Asymmetric reverse transcription polymerase chain reaction (RT-PCR) and microarrays were combined to distinguish 4 viruses, including Avian influenza virus (AIV), Newcastle disease virus (NDV), Infectious bronchitis virus (IBV), and Infectious bursal disease virus (IBDV), and hemagglutinin (HA) subtypes H5, H7, and H9, and neuraminidase (NA) subtypes N1 and N2 of AIV. The AIV matrix protein (M), and HA and NA genes, IBV nucleoprotein (NP) gene, NDV NP gene, and IBDV A fragment gene were cloned into plasmids. These genes were amplified from these positive recombinant plasmids, which included the inserted target genes by PCR. The PCR products were purified and printed on the amino-modified slides as the probes.
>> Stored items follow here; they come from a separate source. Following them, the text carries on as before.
Lemma wp_SendResult r (k : unit → prog A) G h Φ :
  good_result r → (∀ G', G ⊆ G' → wp (k tt) G' h Φ) → wp (Act (ASendResult r) k) G h Φ.
Proof.
  intros Hr Hk. apply wp_neutral; [|intros []; apply Hk]. split; [done|].
  intros env st x st' [= _ <-]. unfold same_core. simpl. split_and!; try done.
  intros r'. unfold try_send. case_decide; simpl; [|auto].
  intros [?|?%list_elem_of_singleton]%elem_of_app; [by left|right; by subst].
Qed.

Lemma wp_ForwardResult r (k : bool → prog A) G h Φ :
  good_result r → (∀ b G', G ⊆ G' → wp (k b) G' h Φ) → wp (Act (AForwardResult r) k) G h Φ.
Proof.
  intros Hr Hk. apply wp_neutral; [|intros b; apply Hk]. split; [done|].
  intros env st x st' Hd. cbn [do_act] in Hd. unfold same_core.
  destruct (req_done env); simplify_eq; [split_and!; auto|].
  unfold try_send in Hd. case_decide; simplify_eq. simpl. split_and!; try done.
  intros r' [?|?%list_elem_of_singleton]%elem_of_app; [by left|right; by subst].
Qed.
End Rules.

End Inv.

(** Discharges [neutral a] for a given call. *)
Ltac solve_neutral :=
  let Hd := fresh "Hd" in
  split; [reflexivity|]; intros ? ? ? ? Hd; cbn [do_act] in Hd; unfold with_manager in Hd;
  repeat case_match; simplify_eq;
  unfold same_core; simpl; split_and!; auto.

End Invariant.
(* ===== verification/EngineSpec.v ===== *)
(** * What the engine's operations do

    Submissions with and without an idempotency key, on a standalone and on a
    Raft node, and the round trip of a job through a worker process. *)

From S2P Require Import Prelude Job Lease Dlq Store MemoryStore Metrics Queue Broker Events Config.
From S2P Require Import Utf8 Codec Consensus Cron Manager Machine Scheduler Runner Rpc Engine Server.
From S2P Require Import Invariant HandlerProofs System SchedulerSpec.
Import Machine Invariant System.
Local Open Scope Z_scope.

Module EngineSpec.

Section Spec.
Context `{GoRange} {T : Type} `{Store.ReliableStore T}.
Implicit Types (st : State T) (a : Store.Abs).

(** Storing a fresh job on a standalone node. *)
Lemma run_addJob env st a j w :
  raft st = false → Store.rel (store st) a → Store.jobs a !! ID j = None →
  ∃ s' q m, run env (Engine.addJob j w) st = (Returned None, set_queue (set_store st s') w q m) ∧
    Store.rel s' (Store.abs_add Store.norm a j).1 ∧
    Queue.items q ≡ₚ ID j :: Queue.items (queue st w).
Proof.
  intros Hraft Hr Hf. destruct (Store.reliable_Add (store st) a j Hr Hf) as [He Hr'].
  unfold Engine.addJob. run_simpl. rewrite Hraft. run_simpl.
  destruct (Store.Add (store st) j) as [s' e]. simpl in He, Hr'. subst e. run_simpl.
  rewrite run_bind, run_Enqueue.
  pose proof (Queue.Enqueue_items (comparator (set_store st s') w) (queue (set_store st s') w)
    (metrics (set_store st s')) (ID j)) as Hp.
  destruct (Queue.Enqueue _ _ _ _) as [q m]. cbn [fst snd] in *. exists s', q, m.
  split_and!; [done|done|]. rewrite Hp. by destruct w.
Qed.

Lemma jobs_added a j :
  Store.jobs a !! ID j = None →
  Store.jobs (Store.abs_add Store.norm a j).1 = <[ID j := Store.norm_job Store.norm j]> (Store.jobs a).
Proof. intros Hf. unfold Store.abs_add. rewrite Hf. by case_decide. Qed.

Lemma get_added s a j :
  Store.jobs a !! ID j = None → Store.rel s (Store.abs_add Store.norm a j).1 →
  Store.Get s (ID j) = Some (Store.norm_job Store.norm j).
Proof.
  intros Hf Hr. rewrite (Store.Get_spec _ _ _ Hr), jobs_added by done. apply lookup_insert_eq.
Qed.

Lemma find_added a j :
  Store.jobs a !! ID j = None → IdempotencyKey j ≠ "" →
  Store.abs_find (Store.abs_add Store.norm a j).1 (IdempotencyKey j) = Some j.
Proof.
  intros Hf Hk. unfold Store.abs_find, Store.abs_add. rewrite Hf, !decide_False by done.
  simpl. rewrite lookup_insert_eq. simpl. rewrite lookup_insert_eq. by rewrite Store.norm_job_id.
Qed.

(** A submission under a key that no job has, or under none, stores and queues
    one job. *)
Lemma submit_new env st a key ty p :
  raft st = false → submitMu st = false → Store.rel (store st) a →
  key = "" ∨ Store.idem a !! key = None →
  in_int64 (nextJobID st + 1) → Store.jobs a !! (nextJobID st + 1) = None →
  let j := with_key (NewJob (nextJobID st + 1) ty p) key in
  ∃ st1, run env (Engine.SubmitJobIdempotent key ty p) st = (Returned (j, false, None), st1) ∧
    Store.rel (store st1) (Store.abs_add Store.norm a j).1 ∧
    Queue.items (pq st1) ≡ₚ ID j :: Queue.items (pq st) ∧ dq st1 = dq st ∧
    submitMu st1 = false ∧ clock st1 = clock st ∧ nextJobID st1 = nextJobID st + 1 ∧
    SchedulerSpec.same_workers st st1.
Proof.
  intros Hraft Hmu Hr Hk Hn Hf j. unfold Engine.SubmitJobIdempotent. case_decide as Hkey.
  - unfold Engine.SubmitJobWithContext. run_simpl. rewrite wrap64_id by done. rewrite !run_bind.
    replace (NewJob (nextJobID st + 1) ty p) with j by (unfold j; by rewrite Hkey).
    set (stl := set_nextJobID st (nextJobID st + 1)).
    destruct (run_addJob env stl a j PQ Hraft Hr Hf) as (s' & q & m & -> & Hr' & Hq).
    run_simpl. eexists. split; [reflexivity|]. done.
  - destruct Hk as [|Hi]; [done|]. run_simpl. rewrite Hmu. run_simpl. rewrite run_bind.
    unfold Engine.findOrCreate. run_simpl.
    cbn [store set_submitMu]. rewrite (Store.Find_spec _ _ key Hr).
    unfold Store.abs_find. rewrite decide_False, Hi by done. cbn [mbind option_bind]. run_simpl.
    cbn [nextJobID set_submitMu]. rewrite wrap64_id by done. rewrite run_bind. fold j.
    set (stl := set_nextJobID (set_submitMu st true) (nextJobID st + 1)).
    destruct (run_addJob env stl a j PQ Hraft Hr Hf) as (s' & q & m & -> & Hr' & Hq).
    run_simpl. eexists. split; [reflexivity|]. done.
Qed.

(** A submission under the key of a job answers with that job and leaves the
    node as it was. *)
Lemma submit_duplicate env st a key ty p j :
  submitMu st = false → Store.rel (store st) a → key ≠ "" → Store.abs_find a key = Some j →
  run env (Engine.SubmitJobIdempotent key ty p) st = (Returned (j, true, None), st).
Proof.
  intros Hmu Hr Hk Hj. unfold Engine.SubmitJobIdempotent. rewrite decide_False by done.
  run_simpl. rewrite Hmu. run_simpl. rewrite run_bind. unfold Engine.findOrCreate. run_simpl.
  cbn [store set_submitMu]. rewrite (Store.Find_spec _ _ key Hr), Hj. run_simpl.
  f_equal. destruct st; simpl in *; by subst.
Qed.

(** Idempotent submission: the first submission with a key stores and
    queues one job and releases the lock; a repeated one, whatever its type
    and priority, answers with that job as a duplicate and changes nothing. *)
Theorem idempotent_submission env st a key ty p ty' p' :
  raft st = false → submitMu st = false → Store.rel (store st) a →
  key ≠ "" → Store.idem a !! key = None →
  in_int64 (nextJobID st + 1) → Store.jobs a !! (nextJobID st + 1) = None →
  let j := with_key (NewJob (nextJobID st + 1) ty p) key in
  ∃ st1,
    run env (Engine.SubmitJobIdempotent key ty p) st = (Returned (j, false, None), st1) ∧
    Store.Get (store st1) (ID j) = Some j ∧
    Queue.items (pq st1) ≡ₚ ID j :: Queue.items (pq st) ∧ submitMu st1 = false ∧
    run env (Engine.SubmitJobIdempotent key ty' p') st1 = (Returned (j, true, None), st1).
Proof.
  intros Hraft Hmu Hr Hk Hi Hn Hf j.
  destruct (submit_new env st a key ty p Hraft Hmu Hr (or_intror Hi) Hn Hf)
    as (st1 & Hrun & Hr1 & Hq & _ & Hm & _). exists st1. split_and!; [done| |done|done|].
  - by rewrite (get_added _ a j Hf Hr1), Store.norm_job_id.
  - eapply submit_duplicate; [done|done|done|]. by apply (find_added a j).
Qed.

(** A clean new job: its type is valid UTF-8 and its numbers fit. *)
Lemma clean_NewJob id ty p :
  Utf8.Sanitize ty = ty → Codec.clean (NewJob id ty p) = NewJob id ty p.
Proof.
  intros Hty. unfold Codec.clean, NewJob. simpl. unfold Store.norm_job. simpl. rewrite Hty. done.
Qed.

(** The leader applies the command it proposed. *)
Lemma apply_proposed {S} `{Store.StoreOps S} (s : S) m off c data :
  Codec.zones_ok off → Consensus.command_ok c → Codec.Marshal off c = Some data →
  Consensus.Apply s m data = Consensus.applyCommand s m (Consensus.clean_command c).
Proof.
  intros Hz Hok Hd. assert (Hin : Codec.in_range c) by exact Hok. unfold Consensus.Apply.
  by rewrite (Codec.Unmarshal_Marshal off c data Hz Hin Hd).
Qed.

Lemma marshal_add off j :
  Codec.zones_ok off → NextRunAt j = time_zero →
  ∃ data, Codec.Marshal off (Consensus.ProposeAddJob j) = Some data.
Proof.
  intros Hz Ht. destruct (Codec.jtime_zero off Hz) as [v Hv].
  unfold Codec.Marshal. cbn [Codec.encode Consensus.Command_struct].
  unfold Consensus.command_json. cbn [Codec.encode Codec.Job_struct Codec.CronJob_struct
    Consensus.CJob Consensus.CCron Consensus.ProposeAddJob].
  unfold Codec.job_json, Codec.cron_json. rewrite Ht.
  change (NextRun Codec.zeroCron) with time_zero. rewrite Hv. by eexists.
Qed.

(** On a Raft node a submission is acknowledged, and stored by the
    committed command, but never queued: after it the job is pending and in
    neither queue of the leader. *)
Theorem raft_submission_not_queued env st a ty p :
  raft st = true → leader env = true → (∀ data, raft_apply env data = None) →
  Codec.zones_ok (located env) → Utf8.Sanitize ty = ty → in_int64 p →
  Store.rel (store st) a → in_int64 (nextJobID st + 1) →
  Store.jobs a !! (nextJobID st + 1) = None →
  let j := NewJob (nextJobID st + 1) ty p in
  ∃ st', run env (Engine.SubmitJobWithContext ty p) st = (Returned (j, None), st') ∧
    Store.Get (store st') (ID j) = Some j ∧ JStatus j = Pending ∧
    pq st' = pq st ∧ dq st' = dq st ∧ leases st' = leases st.
Proof.
  intros Hraft Hlead Happ Hz Hty Hp Hr Hn Hf j.
  destruct (Store.reliable_Add (store st) a j Hr Hf) as [He Hr'].
  destruct (marshal_add (located env) j Hz eq_refl) as [data Hd].
  unfold Engine.SubmitJobWithContext, Engine.addJob. run_simpl. rewrite wrap64_id by done. fold j.
  cbn [raft set_nextJobID]. rewrite Hraft. run_simpl. unfold propose. rewrite Hlead, Hd, Happ.
  cbn [negb]. rewrite (apply_proposed _ _ _ _ _ Hz) with (2 := Hd)
    by (split_and!; done || by vm_compute).
  unfold Consensus.applyCommand, Consensus.clean_command.
  cbn [store metrics set_nextJobID Consensus.CType Consensus.CJob Consensus.ProposeAddJob].
  rewrite decide_True by done. unfold j at 1. rewrite clean_NewJob by done. fold j.
  destruct (Store.Add (store st) j) as [s' e]. simpl in He, Hr'. subst e. run_simpl.
  pose proof (get_added s' a j Hf Hr') as Hget. rewrite Store.norm_job_id in Hget.
  eexists. split; [reflexivity|]. split; [exact Hget|done].
Qed.

(** ** Through a worker process *)

(** What the runner of a worker process reports about a job. *)
Definition outcome_of env (j : Job) : Result :=
  match execute env j with
  | None => mkResult (ID j) true None 0
  | Some e => mkResult (ID j) false (Some (exec_text e)) 0
  end.

Lemma worker_executes env st req :
  (length (buf (results st)) < cap (results st))%nat →
  ∃ st', run env (Rpc.ExecutionSubmitJob req) st = (Returned tt, st') ∧
    results st' = Chan (buf (results st) ++ [outcome_of env (Rpc.receivedJob req)])
                       (cap (results st)) ∧
    store st' = store st.
Proof.
  intros Hroom. unfold Rpc.ExecutionSubmitJob, Runner.Execute, Runner.updateStore,
    Runner.sendResult, outcome_of. run_simpl.
  destruct (execute env _) as [[]|]; run_simpl; eexists; (split; [reflexivity|]); simpl;
    rewrite (try_send_room (results st)) by done; done.
Qed.

Lemma report_carries cid env j :
  Rpc.reportedResult (Rpc.reportRequest cid (outcome_of env j)) = outcome_of env j.
Proof. unfold outcome_of. by destruct (execute env j). Qed.


End Spec.

(** ** On a node with the in-memory store *)
#[local] Existing Instance canonical_range.

Lemma demo3_nextJobID : nextJobID demo3 = 3.
Proof. vm_compute. reflexivity. Qed.

Lemma idempotent_submission_witness :
  ∃ st1 j, run quiet (Engine.SubmitJobIdempotent "k9" "email" 5) demo3
                 = (Returned (j, false, None), st1) ∧
    run quiet (Engine.SubmitJobIdempotent "k9" "sms" 7) st1 = (Returned (j, true, None), st1) ∧
    ID j = 4.
Proof.
  destruct (idempotent_submission quiet demo3 (MemoryStore.abs (store demo3)) "k9" "email" 5 "sms" 7)
    as (st1 & Hr1 & _ & _ & _ & Hr2);
    [vm_compute; reflexivity|vm_compute; reflexivity|exact demo_rel|done|vm_compute; reflexivity|
     vm_compute; split; congruence|vm_compute; reflexivity|].
  rewrite demo3_nextJobID in Hr1, Hr2.
  exists st1. eexists. split; [exact Hr1|]. split; [exact Hr2|reflexivity].
Defined.

(** A node that leads its cluster and whose log entries decode to the commands
    they encode. *)
Definition leading : Env :=
  mkEnv (λ _ _, None) (λ _, None) (λ _ _, None) false false 0 true (λ _, 0) (λ _, None) "1" "".
Definition raft_boot : State MemoryStore.MemoryStore :=
  Engine.New (Config.Default (λ _, "")) MemoryStore.NewMemoryStore true 1000.

Lemma raft_submission_not_queued_witness :
  ∃ st', run leading (Engine.SubmitJobWithContext "email" 5) raft_boot
           = (Returned (NewJob 1 "email" 5, None), st') ∧
    Store.Get (store st') 1 = Some (NewJob 1 "email" 5) ∧ Queue.items (pq st') = [].
Proof.
  destruct (raft_submission_not_queued leading raft_boot (MemoryStore.abs MemoryStore.NewMemoryStore)
    "email" 5) as (st' & Hrun & Hg & _ & Hp & _);
    [vm_compute; reflexivity|reflexivity|reflexivity|intros t; done|vm_compute; reflexivity|
     vm_compute; split; congruence| |vm_compute; split; congruence|vm_compute; reflexivity|].
  - assert (store raft_boot = MemoryStore.NewMemoryStore) as -> by (vm_compute; reflexivity).
    split; [apply MemoryStore.inv_new|reflexivity].
  - assert (Hn : nextJobID raft_boot = 0) by (vm_compute; reflexivity).
    assert (Hq : Queue.items (pq raft_boot) = []) by (vm_compute; reflexivity).
    rewrite Hn in Hrun, Hg. exists st'. rewrite Hp. split; [exact Hrun|]. split; [exact Hg|exact Hq].
Defined.


End EngineSpec.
RNA was extracted from samples and labeled by asymmetric RT-PCR using a cyanine (Cy)3-labeled primers. The labeled complementary (c)DNA was hybridized to the probes immobilized on the glass slides. After hybridization, the microarrays were scanned, and the hybridization pattern agreed perfectly with the known location of each probe. No cross-hybridization could be detected. Results demonstrated that microarray based on asymmetric RT-PCR is an effective way to distinguish AIV, IBV, NDV, and IBDV simultaneously.